Sequential reaming was performed using an 8-mm reamer. Periodically, the
reaming process was stopped to ensure that a back wall was present. After
approximately 1 cm of deficient back wall, the wall was seen to be present
at greater depth. After reaming with an 8, this was dilated to 9 and 9.5.
Care was taken during the dilating process to ensure that there was no
evidence of additional posterior wall blowout. A 9-mm RIGIDFix guide was
advanced then transtibial and seated within the femoral tunnel, and the
cannulas for the RIGIDFix guide were inserted into the lateral aspect of
the femur. The position was checked via arthroscopy. They seemed to
intersect the bony aspects of the femoral tunnel. The outrigger was
removed. A Beath pin was advanced transtibial into the femoral tunnel and
out the anterior aspect of the thigh. On the back table, a bone-patellar-
bone graft was prepared. It consisted of a 25-mm femoral bon plug 9 mm in
diameter and a 30-mm tibial bone plug 10 mm in diameter. A Beath pin was
used to pass the graft in a standard fashion which was well seated within
the femoral tunnel.

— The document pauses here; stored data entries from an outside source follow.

Definition fresh : Power := {|
  pw_agents := ∅; pw_runs := ∅; pw_keep_awake_on_power := true; pw_remote_enabled := false;
  pw_on_external_power := false; pw_release_gen := 0; pw_assertion := false; pw_armed := false |}.

Definition wants_assertion (p : Power) : bool :=
  negb (bool_decide (pw_agents p = ∅)) || negb (bool_decide (pw_runs p = ∅))
  || (pw_keep_awake_on_power p && pw_remote_enabled p && pw_on_external_power p).

(** The inputs. *)
Definition with_agents (s : gset string) (p : Power) : Power := {|
  pw_agents := s; pw_runs := pw_runs p; pw_keep_awake_on_power := pw_keep_awake_on_power p;
  pw_remote_enabled := pw_remote_enabled p; pw_on_external_power := pw_on_external_power p;
  pw_release_gen := pw_release_gen p; pw_assertion := pw_assertion p; pw_armed := pw_armed p |}.
Definition with_runs (s : gset string) (p : Power) : Power := {|
  pw_agents := pw_agents p; pw_runs := s; pw_keep_awake_on_power := pw_keep_awake_on_power p;
  pw_remote_enabled := pw_remote_enabled p; pw_on_external_power := pw_on_external_power p;
  pw_release_gen := pw_release_gen p; pw_assertion := pw_assertion p; pw_armed := pw_armed p |}.
Definition with_flags (keep remote external : bool) (p : Power) : Power := {|
  pw_agents := pw_agents p; pw_runs := pw_runs p; pw_keep_awake_on_power := keep;
  pw_remote_enabled := remote; pw_on_external_power := external;
  pw_release_gen := pw_release_gen p; pw_assertion := pw_assertion p; pw_armed := pw_armed p |}.

Definition u64_modulus : N := 2 ^ 64.

(** [apply]'s locked section: a new generation, and the assertion taken when wanted; [created]
    says whether the system grants one. The second result is the release it schedules. *)
Definition apply_section (created : bool) (p : Power) : Power * option N :=
  let generation := ((pw_release_gen p + 1) mod u64_modulus)%N in
  let with_assertion a := {|
    pw_agents := pw_agents p; pw_runs := pw_runs p;
    pw_keep_awake_on_power := pw_keep_awake_on_power p; pw_remote_enabled := pw_remote_enabled p;
    pw_on_external_power := pw_on_external_power p; pw_release_gen := generation;
    pw_assertion := a; pw_armed := pw_armed p |} in
  if wants_assertion p then (with_assertion (pw_assertion p || created), None)
  else (with_assertion (pw_assertion p), Some generation).

(** A scheduled release, when its time comes. *)
Definition release_section (generation : N) (p : Power) : Power :=
  if (pw_release_gen p =? generation)%N && negb (wants_assertion p) then
    {| pw_agents := pw_agents p; pw_runs := pw_runs p;
       pw_keep_awake_on_power := pw_keep_awake_on_power p; pw_remote_enabled := pw_remote_enabled p;
       pw_on_external_power := pw_on_external_power p; pw_release_gen := pw_release_gen p;
       pw_assertion := false; pw_armed := pw_armed p |}
  else p.

(** The recording sections: the new state when something changed. *)
Inductive Flag := KeepAwakeOnPower | RemoteEnabled | OnExternalPower.

Definition flag (f : Flag) (p : Power) : bool :=
  match f with
  | KeepAwakeOnPower => pw_keep_awake_on_power p
  | RemoteEnabled => pw_remote_enabled p
  | OnExternalPower => pw_on_external_power p
  end.

Definition put_flag (f : Flag) (v : bool) (p : Power) : Power :=
  match f with
  | KeepAwakeOnPower => with_flags v (pw_remote_enabled p) (pw_on_external_power p) p
  | RemoteEnabled => with_flags (pw_keep_awake_on_power p) v (pw_on_external_power p) p
  | OnExternalPower => with_flags (pw_keep_awake_on_power p) (pw_remote_enabled p) v p
  end.

Definition set_flag (f : Flag) (v : bool) (p : Power) : option Power :=
  if Bool.eqb (flag f p) v then None else Some (put_flag f v p).

(** [HashSet::insert] and [remove], when they changed the set. *)
Definition toggle (id : string) (present : bool) (s : gset string) : option (gset string) :=
  if present then (if bool_decide (id ∈ s) then None else Some ({[id]} ∪ s))
  else (if bool_decide (id ∈ s) then Some (s ∖ {[id]}) else None).

Definition set_agent_running (agent_id : string) (running : bool) (p : Power) : option Power :=
  if negb (pw_armed p) then None else (fun s => with_agents s p) <$> toggle agent_id running (pw_agents p).

Definition resync_agents (running : gset string) (p : Power) : option Power :=
  if negb (pw_armed p) then None
  else if bool_decide (pw_agents p = running) then None else Some (with_agents running p).

Definition set_run_active (run_id : string) (active : bool) (p : Power) : option Power :=
  if negb (pw_armed p) then None else (fun s => with_runs s p) <$> toggle run_id active (pw_runs p).

(** [arm]: the flag, then the sampled power source. *)
Definition arm_section (p : Power) : Power := {|
  pw_agents := pw_agents p; pw_runs := pw_runs p; pw_keep_awake_on_power := pw_keep_awake_on_power p;
  pw_remote_enabled := pw_remote_enabled p; pw_on_external_power := pw_on_external_power p;
  pw_release_gen := pw_release_gen p; pw_assertion := pw_assertion p; pw_armed := true |}.

(** One report, both sections in a row. *)
Definition report (created : bool) (change : Power -> option Power) (p : Power) : Power :=
  match change p with Some p => (apply_section created p).1 | None => p end.

(** ** Threads

    What is under way between two locked sections: calls that recorded a change and have not yet
    read [armed] or not yet recomputed, an [arm] that has not sampled the power source, and the
    releases scheduled. *)
Record PowerSys := {
  ps_power : Power;
  ps_checking : nat;
  ps_applying : nat;
  ps_sampling : nat;
  ps_timers : list N;
}.

Definition start : PowerSys := {|
  ps_power := fresh; ps_checking := 0; ps_applying := 0; ps_sampling := 0; ps_timers := [] |}.

(** [sure]: the system grants every assertion it is asked for. *)
Inductive pstep (sure : bool) : PowerSys -> PowerSys -> Prop :=
| PsFlag f v p' s : set_flag f v (ps_power s) = Some p' ->
    pstep sure s {| ps_power := p'; ps_checking := S (ps_checking s); ps_applying := ps_applying s;
               ps_sampling := ps_sampling s; ps_timers := ps_timers s |}
| PsCheck k s : ps_checking s = S k ->
    pstep sure s {| ps_power := ps_power s; ps_checking := k;
               ps_applying := (if pw_armed (ps_power s) then S (ps_applying s) else ps_applying s);
               ps_sampling := ps_sampling s; ps_timers := ps_timers s |}
| PsChange change p' s :
    (exists a b, change = set_agent_running a b) \/ (exists l, change = resync_agents l)
      \/ (exists r b, change = set_run_active r b) ->
    change (ps_power s) = Some p' ->
    pstep sure s {| ps_power := p'; ps_checking := ps_checking s; ps_applying := S (ps_applying s);
               ps_sampling := ps_sampling s; ps_timers := ps_timers s |}
| PsArm s :
    pstep sure s {| ps_power := arm_section (ps_power s); ps_checking := ps_checking s;
               ps_applying := ps_applying s; ps_sampling := S (ps_sampling s); ps_timers := ps_timers s |}
| PsSample k v s : ps_sampling s = S k ->
    pstep sure s {| ps_power := put_flag OnExternalPower v (ps_power s); ps_checking := ps_checking s;
               ps_applying := S (ps_applying s); ps_sampling := k; ps_timers := ps_timers s |}
| PsApply k created p' t s : ps_applying s = S k -> (sure = true -> created = true) ->
    apply_section created (ps_power s) = (p', t) ->
    pstep sure s {| ps_power := p'; ps_checking := ps_checking s; ps_applying := k;
               ps_sampling := ps_sampling s;
               ps_timers := ps_timers s ++ (match t with Some g => [g] | None => [] end) |}
| PsTimer l1 g l2 s : ps_timers s = l1 ++ g :: l2 ->
    pstep sure s {| ps_power := release_section g (ps_power s); ps_checking := ps_checking s;
               ps_applying := ps_applying s; ps_sampling := ps_sampling s; ps_timers := l1 ++ l2 |}.

(** ** What the monitor promises *)

(** Nothing is between two sections. *)
Definition settled (s : PowerSys) : bool :=
  (ps_checking s =? 0)%nat && (ps_applying s =? 0)%nat && (ps_sampling s =? 0)%nat.

Record power_ok (sure : bool) (s : PowerSys) : Prop := {
  po_unarmed : pw_armed (ps_power s) = false ->
    pw_assertion (ps_power s) = false /\ ps_applying s = 0 /\ ps_sampling s = 0;
  po_held : sure = true -> pw_armed (ps_power s) = true -> wants_assertion (ps_power s) = true ->
    settled s = true -> pw_assertion (ps_power s) = true;
  po_release : pw_assertion (ps_power s) = true -> wants_assertion (ps_power s) = false ->
    settled s = true -> pw_release_gen (ps_power s) ∈ ps_timers s;
}.

Lemma put_flag_kept f v p :
  pw_armed (put_flag f v p) = pw_armed p /\ pw_assertion (put_flag f v p) = pw_assertion p.
Proof. by destruct f. Qed.

Lemma change_armed change p p' :
  (exists a b, change = set_agent_running a b) \/ (exists l, change = resync_agents l)
    \/ (exists r b, change = set_run_active r b) ->
  change p = Some p' -> pw_armed p = true /\ pw_armed p' = true.
Proof.
  intros Hc Hp. destruct Hc as [(a & b & ->)|[(l & ->)|(r & b & ->)]];
    unfold set_agent_running, resync_agents, set_run_active in Hp; destruct (pw_armed p) eqn:E; simpl in Hp; try done.
  - destruct (toggle _ _ _); [|done]. by injection Hp as <-.
  - destruct (bool_decide _); [done|]. by injection Hp as <-.
  - destruct (toggle _ _ _); [|done]. by injection Hp as <-.
Qed.

Lemma settled_true s : settled s = true <-> ps_checking s = 0 /\ ps_applying s = 0 /\ ps_sampling s = 0.
Proof. unfold settled. rewrite !andb_true_iff, !Nat.eqb_eq. tauto. Qed.

(** A thread is under way. *)
Local Ltac under_way :=
  intros; exfalso; match goal with H : settled _ = true |- _ => apply settled_true in H; simpl in H; lia end.

Lemma apply_section_spec created p p' t :
  apply_section created p = (p', t) ->
  pw_armed p' = pw_armed p /\ wants_assertion p' = wants_assertion p /\
  (wants_assertion p = true -> created = true -> pw_assertion p' = true) /\
  (wants_assertion p = false -> t = Some (pw_release_gen p')).
Proof.
  unfold apply_section. destruct (wants_assertion p) eqn:E; intros [= <- <-]; (split; [done|]; split; [exact E|]).
  - split; [|done]. intros _ ->. apply orb_true_r.
  - by split.
Qed.

Lemma release_section_spec g p :
  pw_armed (release_section g p) = pw_armed p /\ wants_assertion (release_section g p) = wants_assertion p /\
  pw_release_gen (release_section g p) = pw_release_gen p /\
  (wants_assertion p = true -> pw_assertion (release_section g p) = pw_assertion p) /\
  (pw_assertion (release_section g p) = true ->
   pw_assertion p = true /\ (wants_assertion p = false -> pw_release_gen p <> g)).
Proof.
  unfold release_section. destruct (N.eqb_spec (pw_release_gen p) g) as [He|He], (wants_assertion p) eqn:E; simpl;
    split_and!; done.
Qed.

Lemma pstep_ok sure s s' : power_ok sure s -> pstep sure s s' -> power_ok sure s'.
Proof.
  intros [Hu Hh Hr] Hs. destruct Hs as [f v p' s Hf|k s Hk|change p' s Hc Hp|s|k v s Hk|k created p' t s Hk Hok Ha|l1 g l2 s Ht].
  - unfold set_flag in Hf. destruct (Bool.eqb _ v); [done|]. injection Hf as <-.
    destruct (put_flag_kept f v (ps_power s)) as [H1 H2].
    split; cbn [ps_power ps_applying ps_sampling]; rewrite ?H1, ?H2; [exact Hu|done..].
  - split; cbn [ps_power ps_applying ps_sampling ps_timers].
    + intros Ha. rewrite Ha. by apply Hu.
    + intros _ Ha. rewrite Ha. under_way.
    + intros Has. destruct (pw_armed (ps_power s)) eqn:Ha; [under_way|]. destruct (Hu eq_refl) as [Hf _]. congruence.
  - destruct (change_armed _ _ _ Hc Hp) as [Ha Ha']. split; cbn [ps_power ps_applying ps_sampling]; [congruence|..];
      under_way.
  - split; cbn [ps_power ps_applying ps_sampling]; [done|..];
      under_way.
  - destruct (put_flag_kept OnExternalPower v (ps_power s)) as [H1 H2].
    split; cbn [ps_power ps_applying ps_sampling]; rewrite ?H1, ?H2.
    + intros Ha. destruct (Hu Ha) as (_ & _ & ?). congruence.
    + under_way.
    + under_way.
  - destruct (apply_section_spec _ _ _ _ Ha) as (H1 & H2 & H3 & H4).
    split; cbn [ps_power ps_applying ps_sampling ps_timers]; rewrite ?H1, ?H2.
    + intros Hna. destruct (Hu Hna) as (_ & ? & _). congruence.
    + intros Hsure _ Hw _. apply H3; auto.
    + intros _ Hw _. rewrite (H4 Hw). apply elem_of_app. right. left.
  - destruct (release_section_spec g (ps_power s)) as (H1 & H2 & H3 & H4 & H5).
    assert (Hset : forall p t, settled {| ps_power := p; ps_checking := ps_checking s; ps_applying := ps_applying s;
                     ps_sampling := ps_sampling s; ps_timers := t |} = settled s) by done.
    split; cbn [ps_power ps_applying ps_sampling ps_timers]; rewrite ?H1, ?H2, ?H3, ?Hset.
    + intros Ha. destruct (Hu Ha) as (Hf & H6 & H7). split; [|done].
      destruct (pw_assertion (release_section g (ps_power s))) eqn:E; [|done]. destruct (H5 eq_refl). congruence.
    + intros Hsure Ha Hw Hq. rewrite H4 by done. auto.
    + intros Has Hw Hq. destruct (H5 Has) as [Has' Hne]. specialize (Hr Has' Hw Hq). rewrite Ht in Hr.
      apply elem_of_app in Hr as [Hr|[Hr|Hr]%elem_of_cons]; [apply elem_of_app; by left|by destruct (Hne Hw)|].
      apply elem_of_app. by right.
Qed.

It was secured using the RIGIDFix bioabsorbable pins.
Longitudinal traction on the grade ensured that it was well affixed. The
leg was brought through a range of motion of 0-120 degrees x15. The graft
was once again felt to be rigidly fixed. The leg was brought into full
extension with external rotation of the foot and a posterior drawer. An
11 x 30-mm Smith and Nephew BioRCI screw was used to affix the tibial
graft in place. Once all hardware was in position, Lachman and anterior
drawer were performed and was felt to be stable. Arthroscopic pictures
revealed the graft to be in good condition and stable. Copious irrigation
and incisions were performed. The subcutaneous tissues were closed with 2-
0 Vicryl in interrupted fashion. The skin edges were approximated with 3-
0 Prolene in a subcuticular manner. A sterile dressing was applied. A
cooling unit was applied. A brace was applied. The patient was brought
to the PACU in stable condition. He tolerated the procedure well.